** WORK TO BE COMPLETED **
Reproduce only the stretch of entries below that begins at the first line and ends at the line holding "- An asynchronous".

** DATASET RECORDS **
(** * FastMCP session layer: a shallow embedding

    The definitions below follow [FastMCP.ts] (classes [FastMCPSession] and
    [FastMCP]) and [mcp-proxy]'s [startHTTPStreamServer.ts].

    Conventions of the embedding.
    - A JavaScript object that the code uses as a record or dictionary is a
      finite map from property names to values ([gmap string _]); the object
      spread [{a: x, ...r}] is the union in which the properties of [r] win.
      The map holds the own properties; where the code asks [k in o] or
      reads [o[k]] on a plain object, the members that every such object
      inherits from [Object.prototype] are found as well.
    - An asynchronous computation is described by the moment at which its
      promise settles, in milliseconds after the handler started it, and by
      the way it settles; a promise that never settles has no such moment.
      Times are those of the event loop: what happens in an earlier
      millisecond is served first, and within one millisecond the times do
      not decide the order.
    - Packages the code imports but the repository does not contain
      (the schema converter, the fuzzy matcher, the URI template parser) are
      variables of the section that models their caller. *)

From stdpp Require Import base strings gmap list pretty.
From Stdlib Require Import NArith ZArith Lia Sorted.
From Equations Require Import Equations.
(** * Battle lifecycle coordinator and vote tally of [backend/server.py]

    A shallow embedding of the user-battle handlers ([create_user_battle],
    [accept_battle], [decline_battle], [upload_battle_submission],
    [vote_battle], [get_battle_results_internal]) over an explicit model
    of the tables they read and write, followed by the properties of the
    lifecycle and of the tally.

    Conventions of the embedding:
    - a table keyed by its primary key is a [gmap]; a table read back as a
      list of rows is a [list];
    - a handler is a function from the store to an outcome and the store it
      leaves behind; [Raise] carries the [HTTPException] of the source;
    - a timestamp is a number of microseconds (the resolution of Python's
      [datetime]); one clock reading is taken per handler call, where the
      source reads the clock at each use, so that two timestamps of one
      call may differ in the source by the time the call takes;
    - a string is the sequence of its UTF-8 bytes;
    - a Python [set] is a [gset]; [list(s)] is [elements s], the order of
      which is as unspecified as Python's. *)

From Stdlib Require Import ZArith Floats Ascii.
From stdpp Require Import gmap strings list sorting.

Local Open Scope Z_scope.

(** A decimal float literal stands, as in Python, for the binary64 number
    nearest to it. *)
#[local] Set Warnings "-inexact-float".

(** ** Rows and tables *)

Inductive Status := INVITED | UPLOADING | LIVE | ENDED | CANCELLED.

#[global] Instance Status_eq_dec : EqDecision Status.
Proof. solve_decision. Defined.

Record BattleRow := {
  creator_id : string;
  title : string;
  description : option string;
  mode : string;
  status : Status;
  accept_deadline : option Z;
  participant_ids : list string;
  invited_user_ids : list string;
  accepted_user_ids : list string;
  start_time : option Z;
  end_time : option Z;
  vote_counts : option (gmap string Z);
  created_at : Z
}.

Record SubmissionRow := {
  sub_battle_id : string;
  sub_user_id : string;
  media_url : string;
  sub_created_at : Z
}.

Record VoteRow := {
  vote_battle_id : string;
  vote_user_id : string;
  choice : string;
  vote_created_at : Z
}.

Record NotificationRow := {
  n_user_id : string;
  n_title : string;
  n_message : string;
  n_type : string;
  n_reference_id : option string;
  n_is_read : bool;
  n_created_at : Z
}.

Record Store := {
  battles : gmap string BattleRow;
  battle_submissions : list SubmissionRow;
  votes : list VoteRow;
  notifications : list NotificationRow
}.

Definition empty_store : Store :=
  {| battles := ∅; battle_submissions := []; votes := []; notifications := [] |}.

(** ** Outcomes *)

Record HTTPException := { status_code : Z; detail : string }.

Inductive Outcome (A : Type) :=
  | Ok (a : A)
  | Raise (e : HTTPException).
Arguments Ok {A} a.
Arguments Raise {A} e.

(** The error kinds of the specification, as the exceptions the handlers
    raise for them. *)
Definition NotFound : HTTPException :=
  {| status_code := 404; detail := "Battle not found" |}.
Definition ExpiredWindow : HTTPException :=
  {| status_code := 400; detail := "Acceptance window expired" |}.
Definition Forbidden : HTTPException :=
  {| status_code := 403; detail := "Not invited" |}.
Definition UploadForbidden : HTTPException :=
  {| status_code := 403; detail := "Not allowed to upload" |}.
Definition MediaRequired : HTTPException :=
  {| status_code := 400; detail := "media_url required" |}.
Definition AlreadyVoted : HTTPException :=
  {| status_code := 400; detail := "User has already voted on this battle" |}.
Definition VoteFailed : HTTPException :=
  {| status_code := 500; detail := "Failed to vote on battle" |}.
Definition InsertFailed : HTTPException :=
  {| status_code := 500; detail := "User battle flow not enabled. Run DB migration." |}.
(** The 422 answer to a payload the validators reject; its detail stands
    for the list of their messages. *)
Definition ValidationError (errors : list string) : HTTPException :=
  {| status_code := 422; detail := String.concat "; " errors |}.

(** ** Store primitives *)

(** [table("battles").update(...).eq("id", battle_id)] *)
Definition update_battle (battle_id : string) (f : BattleRow → BattleRow)
    (s : Store) : Store :=
  {| battles := alter f battle_id (battles s);
     battle_submissions := battle_submissions s;
     votes := votes s;
     notifications := notifications s |}.

Definition set_status (st : Status) (b : BattleRow) : BattleRow :=
  {| creator_id := creator_id b; title := title b;
     description := description b; mode := mode b;
     status := st;
     accept_deadline := accept_deadline b;
     participant_ids := participant_ids b;
     invited_user_ids := invited_user_ids b;
     accepted_user_ids := accepted_user_ids b;
     start_time := start_time b; end_time := end_time b;
     vote_counts := vote_counts b; created_at := created_at b |}.

Definition set_accepted (acc : list string) (st : Status) (b : BattleRow)
    : BattleRow :=
  {| creator_id := creator_id b; title := title b;
     description := description b; mode := mode b;
     status := st;
     accept_deadline := accept_deadline b;
     participant_ids := participant_ids b;
     invited_user_ids := invited_user_ids b;
     accepted_user_ids := acc;
     start_time := start_time b; end_time := end_time b;
     vote_counts := vote_counts b; created_at := created_at b |}.

Definition set_live (st : Status) (t_start t_end : Z) (b : BattleRow)
    : BattleRow :=
  {| creator_id := creator_id b; title := title b;
     description := description b; mode := mode b;
     status := st;
     accept_deadline := accept_deadline b;
     participant_ids := participant_ids b;
     invited_user_ids := invited_user_ids b;
     accepted_user_ids := accepted_user_ids b;
     start_time := Some t_start; end_time := Some t_end;
     vote_counts := vote_counts b; created_at := created_at b |}.

Definition set_vote_counts (c : gmap string Z) (b : BattleRow) : BattleRow :=
  {| creator_id := creator_id b; title := title b;
     description := description b; mode := mode b;
     status := status b;
     accept_deadline := accept_deadline b;
     participant_ids := participant_ids b;
     invited_user_ids := invited_user_ids b;
     accepted_user_ids := accepted_user_ids b;
     start_time := start_time b; end_time := end_time b;
     vote_counts := Some c; created_at := created_at b |}.

(** [timedelta(hours=h)] in microseconds. *)
Definition timedelta_hours (h : Z) : Z := h * 3600 * 1000000.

** SOLVED PROBLEM **
(** * FastMCP session layer: a shallow embedding

    The definitions below follow [FastMCP.ts] (classes [FastMCPSession] and
    [FastMCP]) and [mcp-proxy]'s [startHTTPStreamServer.ts].

    Conventions of the embedding.
    - A JavaScript object that the code uses as a record or dictionary is a
      finite map from property names to values ([gmap string _]); the object
      spread [{a: x, ...r}] is the union in which the properties of [r] win.
      The map holds the own properties; where the code asks [k in o] or
      reads [o[k]] on a plain object, the members that every such object
      inherits from [Object.prototype] are found as well.
    - An asynchronous computation is described by the moment at which its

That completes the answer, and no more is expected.